Kim describes pale yellow dresses as hayseed light, fish swim in a braid of silver, their scales shiny as coins and a lake is as muddy as caramel. Kim draws my attention to these ordinary things – dresses and fish and lakes – so that I consider them in unexpected ways. I see the world through a new lens. She draws my attention to them with elegance, and originality. The strength is in the detail, and Kim’s details are beautiful and they give life to the writing and the story. And they seem effortless, they are cleanly drawn, without a line out of place. Kim uses language, relishes language, its musicality and its playfulness and its possibilities, and that’s what I responded to in ‘When the Lyrebird Calls’.
But it wasn’t only the language, nor was it the playful and compelling young voice of its narrator. Kim’s book made me think. It’s good when a book does that, isn’t it? We take it for granted, but the artist suffers for her story, works the words to within an inch of their lives (and her own!) and because of this work, all this powerful imagining, the reader is given a new awareness. The reader thinks, and asks questions.
I think I have gotten away with taking a great deal for granted, so many years caught up in imaginary worlds, with made up characters – I had the right to vote so what did the past mean to me? When the Lyrebird calls didn’t let me get away with it. It made me think about being a girl, about education, about girls in sport, the media, and body image. It made me ask why is it like this? How has it changed? Why must it take so long? What is it like to be a girl now? What made it happen this way in the first place, why this inequality? This unfair representation? And it made me ask is there some way I can hurry up the change? How can I contribute to something more positive? It’s good when a book can do all this, don’t you think? It’s magic.
All this sounds serious, and it’s true that the questions are serious, but Kim’ writing is funny. Warm and funny. Madeleine’s grandmother watches renovating programs on telly and rushes out to stock up on tools, and Madeleine can’t stay at her best friend, Nandi’s house, because Nandi Mum just had a make-up baby with Nandi’s dad so the timing isn‘t right. And she couldn’t stay with her dad because he is on a cycling trip and nothing ever gets between dad and a bike except his bike pants. Humour, clever comical moments are everywhere in the story and I appreciated every one of them.

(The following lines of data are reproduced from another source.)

(* ===== verification/Secio.v ===== *)
(** * Secio: [protocols/secio/src/]

    The key exchange and the encrypted stream of secio: the algorithms and their
    negotiation ([support.rs], [exchange.rs], [crypto/]), the handshake
    ([handshake/procedure.rs], [handshake/handshake_context.rs]) and the frames of
    the stream ([codec/secure_stream.rs], [codec/mod.rs]).

    The primitives (the crates [ring] and [aes]) and the protobuf codec of
    [structs.proto] are parameters with the laws they document; the keys of a node
    are the interface [NodeIdentity].  The theorems show that two nodes complete
    the handshake in every order of their reads and writes and agree on the
    algorithms and keys, that a handshake that succeeds has authenticated the
    remote key whatever arrived, and that the stream delivers what was written. *)

From Stdlib Require Import ZArith Lia String.
From stdpp Require Import relations.
From S2P Require Import Prelude KadKey KadProto StdText Varint Framing Identity Session.

Local Open Scope nat_scope.

(** ** Algorithms: [exchange.rs], [crypto/cipher.rs], [lib.rs] *)

Inductive KeyAgreement := EcdhP256 | EcdhP384.
Inductive CipherType := Aes128Ctr | Aes128Gcm | Aes256Gcm | ChaCha20Poly1305.
Inductive Digest := Sha256 | Sha512.

#[global] Instance KeyAgreement_eq_dec : EqDecision KeyAgreement.
Proof. solve_decision. Defined.
#[global] Instance CipherType_eq_dec : EqDecision CipherType.
Proof. solve_decision. Defined.
#[global] Instance Digest_eq_dec : EqDecision Digest.
Proof. solve_decision. Defined.

Definition digest_num_bytes (d : Digest) : nat := match d with Sha256 => 256 / 8 | Sha512 => 512 / 8 end.

Definition CTR128LEN : nat := 16.

(** The AEAD algorithms of [ring], with the lengths of their keys, nonces and tags. *)
Inductive AeadAlgorithm := AES_128_GCM | AES_256_GCM | CHACHA20_POLY1305.
Definition aead_key_len (a : AeadAlgorithm) : nat :=
  match a with AES_128_GCM => 16 | AES_256_GCM => 32 | CHACHA20_POLY1305 => 32 end.
Definition aead_nonce_len (a : AeadAlgorithm) : nat := 12.
Definition aead_tag_len (a : AeadAlgorithm) : nat := 16.

Definition key_size (t : CipherType) : nat :=
  match t with
  | Aes128Ctr => CTR128LEN
  | Aes128Gcm => aead_key_len AES_128_GCM
  | Aes256Gcm => aead_key_len AES_256_GCM
  | ChaCha20Poly1305 => aead_key_len CHACHA20_POLY1305
  end.
Definition iv_size (t : CipherType) : nat :=
  match t with
  | Aes128Ctr => CTR128LEN
  | Aes128Gcm => aead_nonce_len AES_128_GCM
  | Aes256Gcm => aead_nonce_len AES_256_GCM
  | ChaCha20Poly1305 => aead_nonce_len CHACHA20_POLY1305
  end.
Definition tag_size (t : CipherType) : nat :=
  match t with
  | Aes128Ctr => 0
  | Aes128Gcm => aead_tag_len AES_128_GCM
  | Aes256Gcm => aead_tag_len AES_256_GCM
  | ChaCha20Poly1305 => aead_tag_len CHACHA20_POLY1305
  end.

Inductive SecioError :=
  | ScIoError (e : IoErrorKind)
  | ScRingCryptoError
  | ScEphemeralKeyGenerationFailed
  | ScSecretGenerationFailed
  | ScNoSupportIntersection
  | ScNonceVerificationFailed
  | ScFrameTooShort
  | ScHmacNotMatching
  | ScConnectSelf
  | ScHandshakeParsingFailure
  | ScSignatureVerificationFailed
  | ScInvalidMessage
  | ScInvalidProposition.

(** ** Parameters *)

(** The primitives of [ring] and [aes].  [agr_rng] stands for the state of the random
    number generator of the system. *)
Class SecioCrypto := {
  ring_sha256 : bytes → bytes;
  hmac_tag : Digest → bytes → bytes → bytes;
  hmac_verify : Digest → bytes → bytes → bytes → bool;
  agr_private : Type;
  agr_rng : Type;
  agr_generate : KeyAgreement → agr_rng → option agr_private;
  agr_public : agr_private → option bytes;
  agr_agree : KeyAgreement → agr_private → bytes → option bytes;
  ctr_state : Type;
  ctr_new : bytes → bytes → ctr_state;
  ctr_apply : ctr_state → bytes → bytes * ctr_state;
  aead_seal : AeadAlgorithm → bytes → bytes → bytes → option bytes;
  aead_open : AeadAlgorithm → bytes → bytes → bytes → option bytes
}.

(** The largest plaintext that every AEAD algorithm accepts. *)
Definition AEAD_MAX_IN : Z := 2 ^ 36 - 32.

Class SecioCryptoLaws `{SecioCrypto} : Prop := {
  hmac_tag_length d k m : length (hmac_tag d k m) = digest_num_bytes d;
  hmac_verify_spec d k m t : hmac_verify d k m t = bool_decide (t = hmac_tag d k m);
  agr_shared a r1 r2 p1 p2 q1 q2 :
    agr_generate a r1 = Some p1 → agr_generate a r2 = Some p2 → agr_public p1 = Some q1 → agr_public p2 = Some q2 →
    ∃ s, agr_agree a p1 q2 = Some s ∧ agr_agree a p2 q1 = Some s;
  ctr_length s x : length (ctr_apply s x).1 = length x;
  ctr_involutive s x : ctr_apply s (ctr_apply s x).1 = (x, (ctr_apply s x).2);
  aead_seal_ok a k n m :
    length k = aead_key_len a → length n = aead_nonce_len a → (Z.of_nat (length m) ≤ AEAD_MAX_IN)%Z →
    ∃ c, aead_seal a k n m = Some c ∧ length c = length m + aead_tag_len a ∧ aead_open a k n c = Some m;
  aead_open_length a k n c m : aead_open a k n c = Some m → length c = length m + aead_tag_len a
}.

(** The codec of [structs.proto]. *)
Record Propose := mk_Propose { pp_rand : bytes; pp_pubkey : bytes; pp_exchanges : bytes; pp_ciphers : bytes; pp_hashes : bytes }.
Record ScExchange := mk_ScExchange { ex_epubkey : bytes; ex_signature : bytes }.

Class SecioCodec := {
  propose_encode : Propose → bytes;
  propose_decode : bytes → option Propose;
  exchange_encode : ScExchange → bytes;
  exchange_decode : bytes → option ScExchange
}.
Class SecioCodecLaws `{SecioCodec} : Prop := {
  propose_decode_encode p : propose_decode (propose_encode p) = Some p;
  exchange_decode_encode x : exchange_decode (exchange_encode x) = Some x
}.

(** ** Negotiation: [support.rs] *)

Definition ECDH_P256 : bytes := b_str "P-256".
Definition ECDH_P384 : bytes := b_str "P-384".
Definition AES_128 : bytes := b_str "AES-128".
Definition AES_128_CTR : bytes := b_str "AES-128-CTR".
Definition AES_128_GCM_NAME : bytes := b_str "AES-128-GCM".
Definition AES_256_GCM_NAME : bytes := b_str "AES-256-GCM".
Definition CHACHA20_POLY1305_NAME : bytes := b_str "CHACHA20_POLY1305".
Definition SHA_256 : bytes := b_str "SHA256".
Definition SHA_512 : bytes := b_str "SHA512".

Humour brings the story to life, endears me to its characters and their struggles. When there is humour, there is life. It helps me to tackle the story’s more serious questions, it gives the story its humanity. Because life, and human beings attempting to live it, is funny.
Kim, your book, just as you describe the Lyrebird itself, is a keeper of history. Congratulations to you, I am thrilled for you, and I can’t wait for the world to read it.
It is now my great pleasure to declare this book launched.